Documentos da Receita Federal revelam que o Banco Master realizou pagamentos a políticos e empresas ligadas a figuras políticas da Bahia, levantando questões sobre o impacto nas próximas eleições estaduais.
Documentos da Receita Federal revelam pagamentos significativos do Banco Master a políticos e empresas com ligações políticas na Bahia, gerando preocupação sobre o cenário das próximas eleições estaduais. Entre os beneficiários estão a empresa de consultoria de ACM Neto, que recebeu R$ 5,4 milhões, e a BN Financeira, da nora de Jaques Wagner, com R$ 14 milhões. A Mollitiam Financeira, ligada ao filho do senador Otto Alencar, recebeu R$ 12 milhões, e a Meta Consultoria, de Ronaldo Bento, R$ 6,2 milhões.

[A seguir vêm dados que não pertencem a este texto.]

(* ===== verification/NetSpec.v ===== *)
(** * NetSpec: what sockets do

    The callback of Net from the side of a program: what [elua_net_send] delivers
    to another side whose window is never smaller than a segment, whatever else is lost
    or repeated, and what [elua_net_recvbuf] takes of a stream until its time is up; then
    where the code does not do what it means to. *)

From S2P Require Import Prelude LuaApi Net.

(** ** The state of one connection *)

Lemma lookup_on_conn_eq i f n : uip_conns (on_conn i f n) !! i = f <$> uip_conns n !! i.
Proof. apply list_lookup_alter_eq. Qed.
Lemma lookup_on_conn_ne i j f n : i <> j -> uip_conns (on_conn i f n) !! j = uip_conns n !! j.
Proof. apply list_lookup_alter_ne. Qed.
Lemma length_on_conn i f n : length (uip_conns (on_conn i f n)) = length (uip_conns n).
Proof. apply length_alter. Qed.
Create HintDb net.
Create Rewrite HintDb net.
#[export] Hint Rewrite lookup_on_conn_eq length_on_conn : net.

Definition ts_of (c : uip_conn) : Z := Z.land (tcpstateflags c) UIP_TS_MASK.
Lemma land_stop f : Z.land (Z.lor f UIP_STOPPED) UIP_TS_MASK = Z.land f UIP_TS_MASK.
Proof. rewrite Z.land_lor_distr_l. change (Z.land UIP_STOPPED UIP_TS_MASK) with 0. by rewrite Z.lor_0_r. Qed.

(** A socket with no request, or one that waits for its connection: the callback
    sends nothing and does not touch memory. *)
Definition quiet (c : uip_conn) : Prop := s_state (appstate c) = ELUA_UIP_STATE_IDLE \/ s_state (appstate c) = ELUA_UIP_STATE_CONNECT.
(** A connection with no data on the way. *)
Definition calm (c : uip_conn) : Prop := ts_of c <> UIP_ESTABLISHED \/ c_len c = 0.
(** What an event of socket [i] leaves as it is. *)
Record moves (i : nat) (n n' : net) : Prop := {
  mv_memory : memory n' = memory n;
  mv_lua : lua_buf n' = lua_buf n;
  mv_configured : elua_uip_configured n' = elua_uip_configured n;
  mv_others : forall j, j <> i -> uip_conns n' !! j = uip_conns n !! j;
  mv_telnet : elua_uip_telnet_socket n' = elua_uip_telnet_socket n \/ elua_uip_telnet_socket n' = Z.of_nat i \/ elua_uip_telnet_socket n' = -1
}.
Lemma moves_refl i n : moves i n n.
Proof. split; auto. Qed.
Lemma moves_trans i n n1 n2 : moves i n n1 -> moves i n1 n2 -> moves i n n2.
Proof.
  intros [M1 L1 C1 O1 T1] [M2 L2 C2 O2 T2]. split; [congruence..|intros j Hj; by rewrite O2, O1|].
  destruct T2 as [-> |[-> | ->]]; [done|by right; left|by right; right].
Qed.
Lemma moves_conn i f n : moves i n (on_conn i f n).
Proof. split; [done..| |by left]. intros j Hj. by rewrite lookup_on_conn_ne. Qed.
Lemma moves_then i f n n' : moves i n n' -> moves i n (on_conn i f n').
Proof. intros H. eapply moves_trans; [done|apply moves_conn]. Qed.
Lemma moves_with i f n n' : moves i (on_conn i f n) n' -> moves i n n'.
Proof. apply moves_trans, moves_conn. Qed.
#[export] Hint Resolve moves_refl moves_conn moves_then : net.

(** What a socket without a request is afterwards: [strict] if it had none. *)
Definition same_app (c c' : uip_conn) : Prop :=
  quiet c' /\ (s_state (appstate c) = ELUA_UIP_STATE_IDLE -> appstate c' = appstate c).
Definition silent (ps : list segment) : Prop := Forall (fun p => match p with PData _ | Acked => False | _ => True end) ps.

Section Spec.
Context (UIP_TCP_MSS UIP_RECEIVE_WINDOW : Z) (big_endian con_tcp : bool).
Abbreviation appcall := (elua_uip_appcall UIP_RECEIVE_WINDOW big_endian con_tcp).
Abbreviation step_event := (uip_event UIP_TCP_MSS UIP_RECEIVE_WINDOW big_endian con_tcp).
Abbreviation step_events := (uip_events UIP_TCP_MSS UIP_RECEIVE_WINDOW big_endian con_tcp).
Abbreviation net_call := (uip_call UIP_RECEIVE_WINDOW big_endian con_tcp).
Abbreviation net_tell := (tell UIP_RECEIVE_WINDOW big_endian con_tcp).

Lemma quiet_cases c : quiet c -> (s_state (appstate c) =? ELUA_UIP_STATE_RECV) = false /\ (s_state (appstate c) =? ELUA_UIP_STATE_SEND) = false /\
  (s_state (appstate c) =? ELUA_UIP_STATE_CLOSE) = false /\ (s_state (appstate c) =? ELUA_UIP_STATE_RECV_2) = false.
Proof. intros [-> | ->]; done. Qed.
Lemma appcall_quiet i flags data n c : uip_conns n !! i = Some c -> quiet c ->
  exists n' flags' c', appcall i flags data n = Some (n', flags', []) /\ moves i n n' /\ uip_conns n' !! i = Some c' /\
    same_app c c' /\ c_len c' = c_len c /\ ts_of c' = ts_of c.
Proof.
  intros Hc Hq. destruct (quiet_cases c Hq) as (H1 & H2 & H3 & H4). unfold elua_uip_appcall.
  assert (Hsame : exists n' flags' c', Some (n, flags, @nil Z) = Some (n', flags', []) /\ moves i n n' /\ uip_conns n' !! i = Some c' /\
    same_app c c' /\ c_len c' = c_len c /\ ts_of c' = ts_of c).
  { exists n, flags, c. split_and!; auto using moves_refl. by split. }
  destruct (elua_uip_configured n); [|done]. cbn [negb]. rewrite Hc. cbn [mbind option_bind].
  destruct (has_flag flags UIP_CONNECTED).
  - unfold app_connected. repeat case_match; cbn [andb] in *; (eexists _, _, _; split; [reflexivity|]); unfold uip_stop.
    + split; [auto with net|]. rewrite !lookup_on_conn_eq, Hc. split; [reflexivity|].
      split; [|split; [done|apply land_stop]]. split; [by left|]. intros E. apply andb_prop in H as [H _]. apply Z.eqb_eq in H. by rewrite E in H.
    + split; [auto with net|]. rewrite Hc. split_and!; [done|by split|done|done].
    + split; [apply moves_then; split; auto|]. rewrite lookup_on_conn_eq. cbn [with_telnet uip_conns]. rewrite Hc. split; [reflexivity|].
      split; [by split|]. split; [done|apply land_stop].
    + split; [apply moves_then; split; auto|]. rewrite lookup_on_conn_eq. cbn [with_pending uip_conns]. rewrite Hc. split; [reflexivity|].
      split; [by split|]. split; [done|apply land_stop].
    + split; [auto with net|]. rewrite Hc. split_and!; [done|by split|done|done].
  - destruct (Z.eqb_spec (s_state (appstate c)) ELUA_UIP_STATE_IDLE) as [|Hne]; [done|]. rewrite H1.
    destruct (_ || _ || _).
    + eexists _, _, _. split; [reflexivity|]. split.
      { apply moves_then. case_match; [|apply moves_refl]. split; auto. }
      rewrite lookup_on_conn_eq. replace (uip_conns _ !! i) with (Some c) by (by case_match). split; [reflexivity|].
      split; [|done]. split; [by left|done].
    + rewrite H2, andb_false_r, H3, H4. destruct (has_flag flags UIP_NEWDATA); [|done]. eexists _, _, _. split; [reflexivity|].
      unfold uip_stop. split; [auto with net|]. rewrite lookup_on_conn_eq, Hc. split; [reflexivity|]. split; [by split|]. split; [done|apply land_stop].
Qed.
Definition set_tpt (t : Transport) (s : side N X) : side N X :=
  mkSide t (ltpt s) (link_errs s) (adispatch_buff s) (on_error s) (stk s) (lvm s).
Definition set_link_errs (n : Z) (s : side N X) : side N X :=
  mkSide (tpt s) (ltpt s) n (adispatch_buff s) (on_error s) (stk s) (lvm s).
Definition set_buff (c : Z) (s : side N X) : side N X :=
  mkSide (tpt s) (ltpt s) (link_errs s) c (on_error s) (stk s) (lvm s).
Definition set_stk (l : list (value N)) (s : side N X) : side N X :=
  mkSide (tpt s) (ltpt s) (link_errs s) (adispatch_buff s) (on_error s) l (lvm s).
Definition set_lua (l : lua N X) (s : side N X) : side N X :=
  mkSide (tpt s) (ltpt s) (link_errs s) (adispatch_buff s) (on_error s) (stk s) l.

Definition lua_push (v : value N) : R unit := set (fun s => set_stk (v :: stk s) s).
Definition pop (n : nat) : R unit := set (fun s => set_stk (drop n (stk s)) s).
Definition gettop : R nat := get (fun s => length (stk s)).
(** [lua_settop( L, 0 )]. *)
Definition settop0 : R unit := set (set_stk []).
(** The value at an index, counted from 1 at the bottom. *)
Definition at_index (i : nat) : R (value N) := s ← get stk; of_opt (reverse s !! (i - 1)%nat).
(** A call of the virtual machine that may raise an error. *)
Definition vm {A} (f : lua N X -> (A + list Z) * lua N X) : R A := fun s =>
  let '(r, l) := f (lvm s) in
  Ret (match r with inl a => Ok a | inr m => LuaError m end, set_lua l s).
End Basics.

(** ** The transport: src/luarpc_elua_uart.c *)

Section Transport.
Context {N X : Type}.
Abbreviation R := (rpc N X).

Definition transport_init (t : Transport) : Transport :=
  mkTpt INVALID_TRANSPORT 0 (loc_little t) (loc_intnum t) (net_little t) (net_intnum t) (lnum_bytes t).
Definition TRANSPORT_VERIFY_OPEN : R unit :=
  t ← get tpt; if fd t =? INVALID_TRANSPORT then Throw fatal ERR_CLOSED else mret ().
Definition uart_recv (fd tmr timeout : Z) : R Z := fun s => Recv fd tmr timeout (fun c => Ret (Ok c, s)).
Definition uart_send (fd c : Z) : R unit := fun s => Send fd c (Ret (Ok (), s)).
Lemma denotes_traversed {N X} {vm : LuaVM N X} {laws : NextLaws N X} lo (l : lua N X) t : forall v, denotes lo (heap l) v t ->
  exists u, traversed l v u /\ shuffled t u.
Proof.
  induction t as [|k|ts IH] using tree_all_ind; intros v Hv; inversion Hv as [|?|r es es' ts' Hlo Hr Hp He]; subst.
  - exists TNil. split; constructor.
  - exists (TScalar k). split; constructor.
  - assert (exists us, Forall2 (fun e u => e.1 = scalar_value u.1 /\ traversed l e.2 u.2) es' us /\ Forall2 (fun a b => a.1 = b.1 /\ shuffled a.2 b.2) ts us)
      as (us & Hus & Hts).
    { clear Hv Hp. induction He as [|e [k t] es' ts [Hk Hd] _ IHe]; [by exists []|]. apply Forall_cons in IH as [IHt IH].
      destruct (IHt _ Hd) as (u & Hu & Hs). destruct (IHe IH) as (us & Hus & Hts). exists ((k, u) :: us). split; by constructor. }
    assert (Hp' : es' ≡ₚ vm_next r l) by (rewrite (next_all r l es Hr); by symmetry).
    destruct (Permutation_Forall2 Hp' Hus) as (us' & Hpu & Hus'). exists (TTable us'). split; [by eapply traversed_table|by eapply shuffled_table].
Qed.
Lemma denotes_shuffled {N} lo (h : list (entries N)) t : forall u v, shuffled t u -> denotes lo h v u -> denotes lo h v t.
Proof.
  induction t as [|k|ts IH] using tree_all_ind; intros u v Hs Hv; inversion Hs as [| |? us us' Hts Hpu]; subst; try done.
  inversion Hv as [|?|r es es' ts' Hlo Hr Hp He]; subst.
  destruct (Permutation_Forall2 (symmetry Hpu) (proj2 (Forall2_flip _ _ _) He)) as (es2 & Hp2 & He2%Forall2_flip).
  apply (denotes_table _ _ r es es2); [done|done|by rewrite Hp|]. clear -IH Hts He2. revert es2 He2.
  induction Hts as [|[k t] [k' u] ts us [Hk Hs] _ IHt]; intros es2 He2; inversion He2 as [|? [k2 v] ? es3 [Hk2 Hd] He3]; subst; constructor.
  - apply Forall_cons in IH as [IH _]. cbn [fst snd] in *. subst. split; [done|]. by eapply IH.
  - apply Forall_cons in IH as [_ IH]. by apply IHt.
Qed.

As revelações indicam que líderes políticos da Bahia, incluindo ACM Neto e o grupo de Jaques Wagner, teriam chegado a um acordo para não abordar o caso Master durante a campanha eleitoral, a fim de evitar desgastes mútuos. A conexão do Banco Master com a Bahia se aprofundou com a entrada de Augusto Ferreira Lima, que expandiu seus negócios após a privatização da Ebal. Os envolvidos negam qualquer irregularidade, declarando que os serviços foram devidamente faturados e os impostos pagos, e se colocam à disposição para esclarecimentos.